第42話

 さくらは昼ごはんのあとに家に帰り、時雨は残りの休憩時間は寝たいと和室を借りてすぐ寝息を立てた。


「なんだかんだで朝からうちの家事をいつものようにやってから来たから疲れたんだろうね」

「すぐ寝ちまったな……」

 と時雨の寝顔を見て二人は和室の襖を閉じた。


「あのさ、俺の部屋行くか?」

「えっ……」

「べつになにもしないって」

 藍里はキョロキョロしてる。里枝夫婦も居間におらず、まだ休憩時間も残っている。


「べつに時雨さんみたいに寝ててもいいけど?」

「んー、なんか目が冴えてる」

「まじか、なら部屋行くか?」

「その流れで行くの……変な感じだけど行く」

「ついてこい」

 藍里は清太郎についていった。彼女は同世代の男の人の部屋には入ったことがない。

 階段を登るたびにドキドキする。下には他の大人たちはいるのに二人きりで、と思うと藍里はドキドキした。

 時雨といる時は平気だったのに……と思いながらも。


 部屋は2階、階段上がってすぐのところにあった。昔はここに里枝の長男、清太郎の従兄弟が使っていたそうだ。彼らはもう結婚して県外から出て行っている。

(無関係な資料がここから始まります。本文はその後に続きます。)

(** A script that never closes the queue leaves an open queue open, with
    its events added at the end. *)
Lemma run_all_events (c : Coroutine) :
  never_closes c = true ->
  forall q, closed q = false ->
  closed (run_all c q) = false
  /\ events (run_all c q) = events q ++ emitted c.
Proof.
  induction c as [|a c IH]; intros Hc q Hq.
  - cbn. rewrite app_nil_r. split; [exact Hq|reflexivity].
  - apply never_closes_cons in Hc as [Ha Hc].
    change (run_all (a :: c) q) with (run_all c (perform q a)).
    destruct (IH Hc (perform q a)) as [H1 H2].
    { rewrite perform_closed by exact Ha. exact Hq. }
    split; [exact H1|]. rewrite H2, perform_events by exact Hq.
    rewrite <- app_assoc. destruct a; reflexivity.
Qed.

Lemma statuses_app (l1 l2 : list Event) :
  statuses (l1 ++ l2) = statuses l1 ++ statuses l2.
Proof.
  induction l1 as [|e l1 IH]; simpl; [reflexivity|].
  destruct e; simpl; rewrite IH; reflexivity.
Qed.

(** Cutting a script short cuts its status updates short. *)
Lemma statuses_emitted_firstn (c : Coroutine) :
  forall k, exists j,
    statuses (emitted (firstn k c)) = firstn j (statuses (emitted c)).
Proof.
  induction c as [|a c IH]; intros k.
  - exists 0. destruct k; reflexivity.
  - destruct k as [|k]; [exists 0; reflexivity|].
    destruct (IH k) as [j Hj]. simpl firstn.
    destruct a as [e| |]; simpl; try (exists j; exact Hj).
    destruct e; simpl; try (exists j; exact Hj).
    exists (S j). simpl. rewrite Hj. reflexivity.
Qed.

(** Where no status update is terminal, no event is a terminal update. *)
Lemma statuses_no_terminal (evs : list Event) :
  Forall (fun s => terminal (state s) = false) (statuses evs) ->
  Forall (fun e => is_terminal_update e = false) evs.
Proof.
  induction evs as [|e evs IH]; intros H; [constructor|].
  destruct e; cbn in H.
  - constructor; [exact (Forall_inv H)|exact (IH (Forall_inv_tail H))].
  - constructor; [reflexivity|exact (IH H)].
  - constructor; [reflexivity|exact (IH H)].
Qed.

 部屋は至って普通でベッドと学習机はそのまま中身は変えて使わせてもらっているようで従兄弟たちは清太郎よりも十歳上だからか少し年季が入ってた。


 ドアを閉め中に入る。机の上にはたくさんの参考書やノートがある。大きな窓はとても景色がよく見える。藍里の部屋は窓が小さい。直ぐ隣に建物があってこんなに綺麗に見えない。

「椅子でもいいし、ベッドでも好きな方でどうぞ」

「じゃあ、いす。すごい良い椅子だね」

「その椅子は昔から使ってて座ってても疲れにくいから持ってきた」

 藍里はその椅子が気に入って深くぐいぐい跳ねると椅子が沈むので何度もやってみた。

 清太郎はその無邪気な姿、そして時折スカートがフワッとあがる瞬間がありドキッとした。


「こら、壊れるわ」

「ごめんごめん、たのしくてつい。清太郎も座ってよ。こっちの椅子がよかった? 私ベッド行くから」

「いい、いい、ここに座れ。俺は立ったままでいい」

 そう、と藍里は机の上に目をやる。東京の大学の過去問の参考書。


「すごいね、勉強してる」

「当たり前だろ……てかお前は進路決まったのかよ」

「大学展今度行ってから」

「ある程度目星つけとけよ。無駄なところ回ると大変だから」

「大丈夫、時雨くんと行くから」

「……さくらさんは仕事か」

「うん、しょうがないよ」

「俺が行けたらよかったのにな。去年行ったからある程度勝手はわかる」

「だってその日、おばさんたちくるんでしょ」

「ああ、憂鬱。夕方には栄で集合でよかったよな」

 そう、大学展のあと清太郎親子と藍里親子、時雨で会うことになったのだ。ほぼほぼ清太郎の母親のゴリ押しである。


「しつこいからさ、ごめんな。さくらさんにさっき言えばよかったけど」

「私がうまく言っとく……でもさ里枝さん見てたら宮部くんのお母さんみたいで、たぶんママもそう思ったと思う」

「里枝さんもだけどそれ以上だから。その中間が姉貴で」

 藍里は笑った。笑っては行けないのだが。


「おじさんはほんと穏やかだよね。宮部くんのお父さんも宮部くんも」

「宮部家の男は全員こんなんだ……」

 二人の間に沈黙が流れる。二人きりで部屋の中で何をするのもどうすればいいのやら。

 子供の頃は平気だったのに、とお互い成長して年頃の年代になり意識しあってしまう。


「あのさ、もう宮部くんじゃなくて清太郎って呼んで」

「ああ……清太郎……うん」

「そう、それでいいよ。今度みんなで会う時3人宮部いるからさ」

「それでなんだ……」

 清太郎は床に座る。藍里も合わせて椅子から降りて床に座る。


「椅子に座れよ」

「ううん、この方が目線同じ」

 なら、とベッドに座る清太郎。藍里も座る。すると清太郎が肩を抱き寄せる。


「ちょっと……」

「……」

「まだ返事してなかったね」

 と藍里が言った瞬間、清太郎がキスをした。